YOUR TASK: Below are the records; locate each line with the word "subexpression" and copy it.

BEGIN SUPPLIED RECORDS

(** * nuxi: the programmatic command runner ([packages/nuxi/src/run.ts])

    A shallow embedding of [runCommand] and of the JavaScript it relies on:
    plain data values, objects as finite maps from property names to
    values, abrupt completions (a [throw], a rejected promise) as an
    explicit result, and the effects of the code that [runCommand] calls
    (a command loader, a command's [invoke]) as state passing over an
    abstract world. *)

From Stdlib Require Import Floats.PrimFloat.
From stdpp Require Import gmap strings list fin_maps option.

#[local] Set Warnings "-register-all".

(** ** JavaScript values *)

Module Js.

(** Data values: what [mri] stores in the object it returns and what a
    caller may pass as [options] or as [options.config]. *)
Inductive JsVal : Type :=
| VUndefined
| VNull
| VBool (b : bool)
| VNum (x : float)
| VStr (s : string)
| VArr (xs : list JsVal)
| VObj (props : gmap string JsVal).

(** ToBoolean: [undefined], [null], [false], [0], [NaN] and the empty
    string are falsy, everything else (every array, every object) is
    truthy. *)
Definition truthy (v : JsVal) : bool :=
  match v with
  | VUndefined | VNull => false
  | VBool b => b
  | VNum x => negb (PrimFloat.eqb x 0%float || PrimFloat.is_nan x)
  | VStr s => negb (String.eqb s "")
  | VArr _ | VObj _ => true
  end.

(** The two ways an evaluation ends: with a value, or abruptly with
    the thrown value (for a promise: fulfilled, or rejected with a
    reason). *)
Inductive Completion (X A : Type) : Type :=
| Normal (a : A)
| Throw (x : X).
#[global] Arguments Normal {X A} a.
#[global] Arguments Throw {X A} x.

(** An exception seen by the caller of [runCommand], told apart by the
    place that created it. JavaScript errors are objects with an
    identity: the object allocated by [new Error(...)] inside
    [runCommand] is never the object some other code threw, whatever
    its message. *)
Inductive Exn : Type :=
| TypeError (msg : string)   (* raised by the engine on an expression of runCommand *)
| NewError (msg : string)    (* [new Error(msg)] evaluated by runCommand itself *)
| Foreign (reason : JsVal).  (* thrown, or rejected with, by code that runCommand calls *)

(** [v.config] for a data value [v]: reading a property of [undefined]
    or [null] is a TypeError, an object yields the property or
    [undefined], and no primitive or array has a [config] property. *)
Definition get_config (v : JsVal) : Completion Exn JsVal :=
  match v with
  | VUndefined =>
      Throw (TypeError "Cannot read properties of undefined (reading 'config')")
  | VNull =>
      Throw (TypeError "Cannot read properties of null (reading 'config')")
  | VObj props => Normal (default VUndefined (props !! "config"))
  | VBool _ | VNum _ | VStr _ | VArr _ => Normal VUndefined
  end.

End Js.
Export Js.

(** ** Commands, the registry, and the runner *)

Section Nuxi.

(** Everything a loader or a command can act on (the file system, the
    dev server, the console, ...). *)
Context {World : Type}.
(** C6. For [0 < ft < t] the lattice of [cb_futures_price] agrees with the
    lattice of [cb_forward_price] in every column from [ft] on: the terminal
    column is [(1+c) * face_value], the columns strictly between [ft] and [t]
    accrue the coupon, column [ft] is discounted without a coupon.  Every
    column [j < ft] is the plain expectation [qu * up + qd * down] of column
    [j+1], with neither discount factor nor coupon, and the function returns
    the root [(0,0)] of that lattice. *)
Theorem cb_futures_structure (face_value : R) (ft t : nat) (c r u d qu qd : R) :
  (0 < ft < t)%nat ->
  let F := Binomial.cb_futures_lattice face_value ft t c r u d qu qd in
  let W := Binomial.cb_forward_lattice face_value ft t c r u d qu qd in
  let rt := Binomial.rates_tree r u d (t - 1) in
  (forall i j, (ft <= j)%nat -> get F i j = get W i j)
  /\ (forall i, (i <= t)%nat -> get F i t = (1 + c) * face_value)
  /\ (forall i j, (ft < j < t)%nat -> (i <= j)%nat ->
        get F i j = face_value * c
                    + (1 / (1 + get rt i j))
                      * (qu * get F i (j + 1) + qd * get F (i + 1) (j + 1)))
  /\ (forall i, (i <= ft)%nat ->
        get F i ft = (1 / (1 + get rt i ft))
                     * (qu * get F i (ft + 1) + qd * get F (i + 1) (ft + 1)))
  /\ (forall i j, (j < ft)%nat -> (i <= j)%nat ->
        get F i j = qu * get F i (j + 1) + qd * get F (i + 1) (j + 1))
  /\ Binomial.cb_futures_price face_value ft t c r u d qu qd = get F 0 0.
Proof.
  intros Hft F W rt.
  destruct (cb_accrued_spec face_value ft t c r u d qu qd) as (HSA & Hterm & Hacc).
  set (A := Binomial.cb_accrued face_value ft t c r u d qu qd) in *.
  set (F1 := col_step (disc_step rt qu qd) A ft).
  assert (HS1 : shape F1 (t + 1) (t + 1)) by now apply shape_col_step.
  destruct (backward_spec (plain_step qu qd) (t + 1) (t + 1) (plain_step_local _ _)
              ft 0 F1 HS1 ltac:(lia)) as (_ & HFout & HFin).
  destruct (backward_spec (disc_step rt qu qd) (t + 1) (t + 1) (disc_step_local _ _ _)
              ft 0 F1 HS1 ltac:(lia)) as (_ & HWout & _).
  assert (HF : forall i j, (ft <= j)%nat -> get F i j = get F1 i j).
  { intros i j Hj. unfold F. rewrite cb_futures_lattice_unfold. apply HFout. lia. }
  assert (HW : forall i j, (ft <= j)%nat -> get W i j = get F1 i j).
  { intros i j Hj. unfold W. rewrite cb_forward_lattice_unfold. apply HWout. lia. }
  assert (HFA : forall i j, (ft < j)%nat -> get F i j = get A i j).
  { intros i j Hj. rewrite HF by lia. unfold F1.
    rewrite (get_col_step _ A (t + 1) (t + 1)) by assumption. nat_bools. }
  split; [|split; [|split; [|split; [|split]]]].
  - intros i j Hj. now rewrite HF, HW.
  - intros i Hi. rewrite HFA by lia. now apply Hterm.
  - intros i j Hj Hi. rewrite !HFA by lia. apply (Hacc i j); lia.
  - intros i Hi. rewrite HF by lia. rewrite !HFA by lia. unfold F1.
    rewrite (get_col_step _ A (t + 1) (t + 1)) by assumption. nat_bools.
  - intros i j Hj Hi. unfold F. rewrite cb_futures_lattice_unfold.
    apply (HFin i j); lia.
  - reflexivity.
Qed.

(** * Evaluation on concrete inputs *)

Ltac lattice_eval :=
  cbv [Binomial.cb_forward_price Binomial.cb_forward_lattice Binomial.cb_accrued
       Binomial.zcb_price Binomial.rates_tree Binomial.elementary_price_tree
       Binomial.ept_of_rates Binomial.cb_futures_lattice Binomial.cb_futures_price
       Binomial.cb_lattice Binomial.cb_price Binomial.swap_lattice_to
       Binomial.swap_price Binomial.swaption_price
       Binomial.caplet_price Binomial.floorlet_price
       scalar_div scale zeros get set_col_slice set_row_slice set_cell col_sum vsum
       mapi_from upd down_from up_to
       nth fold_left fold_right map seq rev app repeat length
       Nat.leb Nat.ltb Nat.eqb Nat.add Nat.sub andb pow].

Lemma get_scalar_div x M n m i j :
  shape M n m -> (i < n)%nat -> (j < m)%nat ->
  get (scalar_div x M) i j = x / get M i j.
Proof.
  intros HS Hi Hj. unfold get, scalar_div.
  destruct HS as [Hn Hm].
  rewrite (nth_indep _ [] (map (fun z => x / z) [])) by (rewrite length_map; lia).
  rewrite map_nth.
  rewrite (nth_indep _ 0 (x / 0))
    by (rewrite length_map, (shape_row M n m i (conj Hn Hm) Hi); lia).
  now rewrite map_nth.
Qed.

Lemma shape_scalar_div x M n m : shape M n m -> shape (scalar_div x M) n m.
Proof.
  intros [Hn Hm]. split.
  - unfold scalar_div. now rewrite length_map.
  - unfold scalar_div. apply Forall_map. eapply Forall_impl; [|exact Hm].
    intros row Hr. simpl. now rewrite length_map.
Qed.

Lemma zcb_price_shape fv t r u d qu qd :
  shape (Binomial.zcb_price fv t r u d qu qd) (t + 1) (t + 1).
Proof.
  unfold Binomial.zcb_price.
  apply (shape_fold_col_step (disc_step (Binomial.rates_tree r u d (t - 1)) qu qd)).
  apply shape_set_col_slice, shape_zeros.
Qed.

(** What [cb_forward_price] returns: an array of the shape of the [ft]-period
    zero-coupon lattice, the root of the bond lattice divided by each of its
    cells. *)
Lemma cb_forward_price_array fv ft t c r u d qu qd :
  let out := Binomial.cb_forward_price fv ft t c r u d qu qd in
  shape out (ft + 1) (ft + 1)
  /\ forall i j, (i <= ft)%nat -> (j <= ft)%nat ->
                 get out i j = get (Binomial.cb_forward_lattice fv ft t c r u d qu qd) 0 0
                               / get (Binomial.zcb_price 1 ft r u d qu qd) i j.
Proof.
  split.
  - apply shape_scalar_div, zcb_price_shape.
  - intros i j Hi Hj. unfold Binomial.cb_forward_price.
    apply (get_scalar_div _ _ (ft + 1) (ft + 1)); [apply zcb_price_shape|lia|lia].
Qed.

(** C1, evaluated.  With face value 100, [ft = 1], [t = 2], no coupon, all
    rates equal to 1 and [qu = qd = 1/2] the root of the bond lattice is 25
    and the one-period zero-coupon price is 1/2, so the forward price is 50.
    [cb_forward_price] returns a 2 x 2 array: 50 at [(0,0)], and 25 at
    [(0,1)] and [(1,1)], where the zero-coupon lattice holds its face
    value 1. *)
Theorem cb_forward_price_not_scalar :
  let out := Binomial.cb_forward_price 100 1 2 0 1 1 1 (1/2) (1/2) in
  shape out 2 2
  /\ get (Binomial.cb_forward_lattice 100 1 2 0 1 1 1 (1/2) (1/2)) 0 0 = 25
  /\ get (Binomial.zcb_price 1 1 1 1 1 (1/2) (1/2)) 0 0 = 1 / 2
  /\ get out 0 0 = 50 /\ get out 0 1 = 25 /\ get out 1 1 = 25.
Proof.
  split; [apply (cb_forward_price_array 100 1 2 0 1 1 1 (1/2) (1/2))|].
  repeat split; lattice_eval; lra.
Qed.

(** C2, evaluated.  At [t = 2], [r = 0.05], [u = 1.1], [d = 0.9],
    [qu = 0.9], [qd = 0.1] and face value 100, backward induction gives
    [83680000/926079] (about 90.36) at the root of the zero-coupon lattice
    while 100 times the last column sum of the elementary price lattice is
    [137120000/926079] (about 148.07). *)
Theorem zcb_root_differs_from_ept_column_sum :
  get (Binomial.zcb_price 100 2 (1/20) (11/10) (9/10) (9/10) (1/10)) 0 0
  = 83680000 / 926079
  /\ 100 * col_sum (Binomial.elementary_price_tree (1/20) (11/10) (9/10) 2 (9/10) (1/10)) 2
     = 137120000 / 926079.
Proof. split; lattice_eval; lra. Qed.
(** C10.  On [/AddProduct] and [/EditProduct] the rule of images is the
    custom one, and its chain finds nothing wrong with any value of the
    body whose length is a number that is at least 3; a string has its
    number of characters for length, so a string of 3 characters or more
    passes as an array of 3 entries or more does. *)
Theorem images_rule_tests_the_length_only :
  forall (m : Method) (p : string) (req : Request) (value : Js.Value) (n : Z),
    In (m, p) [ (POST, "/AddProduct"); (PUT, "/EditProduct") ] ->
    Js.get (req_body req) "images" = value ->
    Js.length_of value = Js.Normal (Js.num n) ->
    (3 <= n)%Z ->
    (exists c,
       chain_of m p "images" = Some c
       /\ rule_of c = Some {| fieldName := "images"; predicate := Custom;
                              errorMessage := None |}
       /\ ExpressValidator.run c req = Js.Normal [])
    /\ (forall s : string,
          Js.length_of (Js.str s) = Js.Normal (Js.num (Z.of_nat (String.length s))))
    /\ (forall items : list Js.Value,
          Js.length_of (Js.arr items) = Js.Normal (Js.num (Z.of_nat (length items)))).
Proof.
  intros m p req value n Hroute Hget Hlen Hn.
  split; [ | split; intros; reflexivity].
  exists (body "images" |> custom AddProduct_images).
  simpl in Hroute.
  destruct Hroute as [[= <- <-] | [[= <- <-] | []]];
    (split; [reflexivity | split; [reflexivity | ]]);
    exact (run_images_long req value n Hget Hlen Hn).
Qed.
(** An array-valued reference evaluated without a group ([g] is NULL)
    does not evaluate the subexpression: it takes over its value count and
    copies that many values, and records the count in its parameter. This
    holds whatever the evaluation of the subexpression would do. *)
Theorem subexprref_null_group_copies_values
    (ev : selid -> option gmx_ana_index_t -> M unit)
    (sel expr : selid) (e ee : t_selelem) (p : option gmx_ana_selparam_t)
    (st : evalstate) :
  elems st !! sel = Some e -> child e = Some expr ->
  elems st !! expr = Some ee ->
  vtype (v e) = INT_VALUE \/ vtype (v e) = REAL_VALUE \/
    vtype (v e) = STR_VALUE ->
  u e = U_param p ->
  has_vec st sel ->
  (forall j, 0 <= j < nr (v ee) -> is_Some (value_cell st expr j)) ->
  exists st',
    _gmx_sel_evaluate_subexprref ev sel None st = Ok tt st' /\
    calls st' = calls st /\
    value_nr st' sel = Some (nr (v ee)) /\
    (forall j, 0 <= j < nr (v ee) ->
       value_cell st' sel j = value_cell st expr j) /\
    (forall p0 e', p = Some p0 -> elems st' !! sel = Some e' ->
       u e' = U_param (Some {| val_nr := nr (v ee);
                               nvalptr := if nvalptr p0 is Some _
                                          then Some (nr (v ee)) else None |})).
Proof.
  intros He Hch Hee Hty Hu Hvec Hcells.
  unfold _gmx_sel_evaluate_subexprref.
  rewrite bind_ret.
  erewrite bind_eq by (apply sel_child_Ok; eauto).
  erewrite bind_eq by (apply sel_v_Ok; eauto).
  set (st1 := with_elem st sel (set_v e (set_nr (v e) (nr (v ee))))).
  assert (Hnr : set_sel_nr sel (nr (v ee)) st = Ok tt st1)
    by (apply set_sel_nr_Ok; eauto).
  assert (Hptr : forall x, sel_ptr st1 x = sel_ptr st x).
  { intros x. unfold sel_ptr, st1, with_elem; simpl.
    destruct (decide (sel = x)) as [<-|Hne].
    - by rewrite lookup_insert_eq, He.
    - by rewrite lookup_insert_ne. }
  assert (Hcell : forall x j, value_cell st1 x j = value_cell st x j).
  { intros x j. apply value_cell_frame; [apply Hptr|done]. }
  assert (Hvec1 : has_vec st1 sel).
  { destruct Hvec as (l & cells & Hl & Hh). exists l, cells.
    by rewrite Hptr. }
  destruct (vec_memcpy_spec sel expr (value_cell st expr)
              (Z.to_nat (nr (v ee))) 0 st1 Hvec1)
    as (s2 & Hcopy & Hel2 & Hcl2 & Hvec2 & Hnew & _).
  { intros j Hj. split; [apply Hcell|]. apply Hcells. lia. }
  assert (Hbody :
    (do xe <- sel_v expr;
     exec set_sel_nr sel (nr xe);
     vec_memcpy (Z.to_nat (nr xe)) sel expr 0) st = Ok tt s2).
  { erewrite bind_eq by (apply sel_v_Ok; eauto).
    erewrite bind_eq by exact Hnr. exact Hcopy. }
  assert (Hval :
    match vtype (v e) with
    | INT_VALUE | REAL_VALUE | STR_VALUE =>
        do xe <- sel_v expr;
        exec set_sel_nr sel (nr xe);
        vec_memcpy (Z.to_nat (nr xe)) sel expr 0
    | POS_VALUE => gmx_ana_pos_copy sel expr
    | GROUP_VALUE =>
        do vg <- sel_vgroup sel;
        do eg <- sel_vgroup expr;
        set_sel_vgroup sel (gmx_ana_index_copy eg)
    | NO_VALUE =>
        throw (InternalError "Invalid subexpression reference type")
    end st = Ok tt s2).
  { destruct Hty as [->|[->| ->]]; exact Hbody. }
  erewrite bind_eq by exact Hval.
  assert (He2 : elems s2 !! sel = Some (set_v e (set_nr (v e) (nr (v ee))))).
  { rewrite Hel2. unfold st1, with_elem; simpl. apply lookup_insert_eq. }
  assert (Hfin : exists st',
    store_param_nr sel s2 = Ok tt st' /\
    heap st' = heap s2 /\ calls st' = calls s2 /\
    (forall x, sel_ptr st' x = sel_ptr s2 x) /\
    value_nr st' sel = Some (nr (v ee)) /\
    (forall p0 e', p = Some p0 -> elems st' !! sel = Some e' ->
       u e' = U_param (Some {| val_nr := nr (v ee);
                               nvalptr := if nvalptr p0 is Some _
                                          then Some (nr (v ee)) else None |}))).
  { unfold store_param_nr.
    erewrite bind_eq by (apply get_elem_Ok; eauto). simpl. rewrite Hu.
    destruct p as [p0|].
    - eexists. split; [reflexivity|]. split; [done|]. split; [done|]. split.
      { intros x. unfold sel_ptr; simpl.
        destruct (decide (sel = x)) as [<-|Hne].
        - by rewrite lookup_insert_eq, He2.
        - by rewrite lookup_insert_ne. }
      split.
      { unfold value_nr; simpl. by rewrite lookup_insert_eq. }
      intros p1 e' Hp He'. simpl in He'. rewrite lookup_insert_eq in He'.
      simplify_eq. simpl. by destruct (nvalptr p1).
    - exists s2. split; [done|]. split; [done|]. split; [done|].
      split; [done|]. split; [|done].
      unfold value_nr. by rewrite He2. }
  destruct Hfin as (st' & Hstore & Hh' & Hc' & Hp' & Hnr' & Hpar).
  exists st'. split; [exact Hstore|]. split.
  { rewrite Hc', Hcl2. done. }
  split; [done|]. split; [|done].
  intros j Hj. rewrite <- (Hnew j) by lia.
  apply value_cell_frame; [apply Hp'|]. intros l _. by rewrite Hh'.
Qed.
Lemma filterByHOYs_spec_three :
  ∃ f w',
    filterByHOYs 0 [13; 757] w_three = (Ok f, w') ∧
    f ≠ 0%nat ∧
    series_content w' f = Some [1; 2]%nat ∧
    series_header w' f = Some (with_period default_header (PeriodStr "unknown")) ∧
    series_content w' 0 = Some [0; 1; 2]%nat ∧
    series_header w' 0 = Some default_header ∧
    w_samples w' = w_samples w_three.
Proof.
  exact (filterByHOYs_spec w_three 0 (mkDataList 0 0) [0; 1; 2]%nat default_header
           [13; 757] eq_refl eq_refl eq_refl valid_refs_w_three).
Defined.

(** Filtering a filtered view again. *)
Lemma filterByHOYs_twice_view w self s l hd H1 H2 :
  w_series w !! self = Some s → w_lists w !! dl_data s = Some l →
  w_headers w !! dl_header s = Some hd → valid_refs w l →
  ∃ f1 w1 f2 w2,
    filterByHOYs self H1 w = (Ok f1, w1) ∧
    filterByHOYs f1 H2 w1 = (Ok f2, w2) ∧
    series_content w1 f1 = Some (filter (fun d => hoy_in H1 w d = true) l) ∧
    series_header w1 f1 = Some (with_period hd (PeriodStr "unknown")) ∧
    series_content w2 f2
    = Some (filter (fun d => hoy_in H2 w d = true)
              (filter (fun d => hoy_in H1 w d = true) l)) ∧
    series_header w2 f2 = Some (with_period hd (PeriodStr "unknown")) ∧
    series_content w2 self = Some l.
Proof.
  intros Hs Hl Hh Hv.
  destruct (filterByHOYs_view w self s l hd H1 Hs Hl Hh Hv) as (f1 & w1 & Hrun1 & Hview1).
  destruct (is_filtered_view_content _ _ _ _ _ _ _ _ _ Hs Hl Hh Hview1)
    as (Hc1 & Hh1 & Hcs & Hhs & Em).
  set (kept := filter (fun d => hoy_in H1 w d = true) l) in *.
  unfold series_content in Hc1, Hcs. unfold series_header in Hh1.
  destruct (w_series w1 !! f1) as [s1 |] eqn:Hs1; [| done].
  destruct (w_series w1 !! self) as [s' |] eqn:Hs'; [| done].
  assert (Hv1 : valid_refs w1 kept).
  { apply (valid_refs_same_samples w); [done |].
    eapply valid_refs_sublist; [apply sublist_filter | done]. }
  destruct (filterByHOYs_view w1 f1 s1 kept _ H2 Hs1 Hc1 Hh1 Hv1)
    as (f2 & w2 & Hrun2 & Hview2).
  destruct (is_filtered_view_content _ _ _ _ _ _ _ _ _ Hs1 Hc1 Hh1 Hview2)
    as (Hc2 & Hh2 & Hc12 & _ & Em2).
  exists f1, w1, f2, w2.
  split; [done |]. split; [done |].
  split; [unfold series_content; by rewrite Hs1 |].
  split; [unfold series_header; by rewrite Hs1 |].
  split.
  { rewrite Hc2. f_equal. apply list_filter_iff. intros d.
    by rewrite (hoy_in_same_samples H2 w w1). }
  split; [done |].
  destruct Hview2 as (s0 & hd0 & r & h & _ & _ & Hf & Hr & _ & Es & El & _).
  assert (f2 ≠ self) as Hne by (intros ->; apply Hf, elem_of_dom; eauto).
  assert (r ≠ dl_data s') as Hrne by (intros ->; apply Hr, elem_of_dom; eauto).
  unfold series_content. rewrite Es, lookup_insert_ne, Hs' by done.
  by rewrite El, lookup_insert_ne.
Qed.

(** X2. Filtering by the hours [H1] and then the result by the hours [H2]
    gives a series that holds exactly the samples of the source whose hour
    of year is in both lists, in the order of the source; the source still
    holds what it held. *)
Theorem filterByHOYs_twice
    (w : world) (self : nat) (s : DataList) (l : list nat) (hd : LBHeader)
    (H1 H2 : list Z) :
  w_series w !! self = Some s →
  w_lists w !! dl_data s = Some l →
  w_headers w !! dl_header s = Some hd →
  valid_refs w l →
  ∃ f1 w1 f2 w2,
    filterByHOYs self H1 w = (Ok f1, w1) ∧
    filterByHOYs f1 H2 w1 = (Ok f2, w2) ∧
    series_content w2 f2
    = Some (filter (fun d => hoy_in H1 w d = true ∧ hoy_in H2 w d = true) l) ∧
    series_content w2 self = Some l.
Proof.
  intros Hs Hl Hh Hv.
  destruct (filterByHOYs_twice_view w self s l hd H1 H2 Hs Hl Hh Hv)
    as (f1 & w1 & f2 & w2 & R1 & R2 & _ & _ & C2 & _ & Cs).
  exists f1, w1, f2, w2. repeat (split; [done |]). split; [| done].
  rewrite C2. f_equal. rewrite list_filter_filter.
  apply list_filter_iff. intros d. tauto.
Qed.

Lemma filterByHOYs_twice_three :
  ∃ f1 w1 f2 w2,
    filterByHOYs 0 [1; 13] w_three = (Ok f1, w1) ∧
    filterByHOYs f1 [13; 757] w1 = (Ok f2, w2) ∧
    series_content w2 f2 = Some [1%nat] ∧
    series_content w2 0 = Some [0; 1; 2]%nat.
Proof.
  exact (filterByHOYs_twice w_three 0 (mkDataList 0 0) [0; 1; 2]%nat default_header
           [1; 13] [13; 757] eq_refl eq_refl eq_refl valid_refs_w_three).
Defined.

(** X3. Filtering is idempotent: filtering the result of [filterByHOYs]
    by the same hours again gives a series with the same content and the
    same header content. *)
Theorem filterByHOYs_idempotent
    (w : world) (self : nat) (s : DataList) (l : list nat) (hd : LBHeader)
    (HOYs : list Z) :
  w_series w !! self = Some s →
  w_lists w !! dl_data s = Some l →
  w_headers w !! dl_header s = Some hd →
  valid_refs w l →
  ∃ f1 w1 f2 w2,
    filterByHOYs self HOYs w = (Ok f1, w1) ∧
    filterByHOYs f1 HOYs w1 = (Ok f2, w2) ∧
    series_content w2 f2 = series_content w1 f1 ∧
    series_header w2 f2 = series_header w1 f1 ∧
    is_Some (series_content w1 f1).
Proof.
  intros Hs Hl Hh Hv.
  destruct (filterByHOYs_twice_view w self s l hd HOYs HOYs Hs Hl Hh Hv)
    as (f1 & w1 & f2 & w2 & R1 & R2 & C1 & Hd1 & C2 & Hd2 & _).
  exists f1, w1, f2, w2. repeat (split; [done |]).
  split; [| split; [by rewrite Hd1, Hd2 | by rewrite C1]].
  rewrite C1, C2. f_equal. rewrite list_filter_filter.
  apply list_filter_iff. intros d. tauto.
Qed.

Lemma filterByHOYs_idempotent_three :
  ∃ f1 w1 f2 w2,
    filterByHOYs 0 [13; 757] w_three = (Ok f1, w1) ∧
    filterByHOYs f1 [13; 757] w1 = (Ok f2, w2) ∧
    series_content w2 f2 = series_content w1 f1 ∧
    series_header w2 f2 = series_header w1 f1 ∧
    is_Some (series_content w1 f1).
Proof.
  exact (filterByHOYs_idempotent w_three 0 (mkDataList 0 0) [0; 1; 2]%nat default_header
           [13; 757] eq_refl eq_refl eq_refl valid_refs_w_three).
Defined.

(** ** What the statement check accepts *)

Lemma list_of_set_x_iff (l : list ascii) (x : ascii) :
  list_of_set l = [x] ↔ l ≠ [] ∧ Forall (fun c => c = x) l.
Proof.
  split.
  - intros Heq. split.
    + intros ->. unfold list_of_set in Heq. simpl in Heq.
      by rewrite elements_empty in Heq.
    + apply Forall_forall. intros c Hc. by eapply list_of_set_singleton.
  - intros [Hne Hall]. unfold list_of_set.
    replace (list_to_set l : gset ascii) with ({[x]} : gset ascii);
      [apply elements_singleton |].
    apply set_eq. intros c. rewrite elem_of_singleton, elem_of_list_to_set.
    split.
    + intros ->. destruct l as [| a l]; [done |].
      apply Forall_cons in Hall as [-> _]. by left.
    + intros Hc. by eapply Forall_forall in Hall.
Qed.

END SUPPLIED RECORDS

WRITTEN SOLUTION:
    does not evaluate the subexpression: it takes over its value count and
    holds whatever the evaluation of the subexpression would do. *)
        throw (InternalError "Invalid subexpression reference type")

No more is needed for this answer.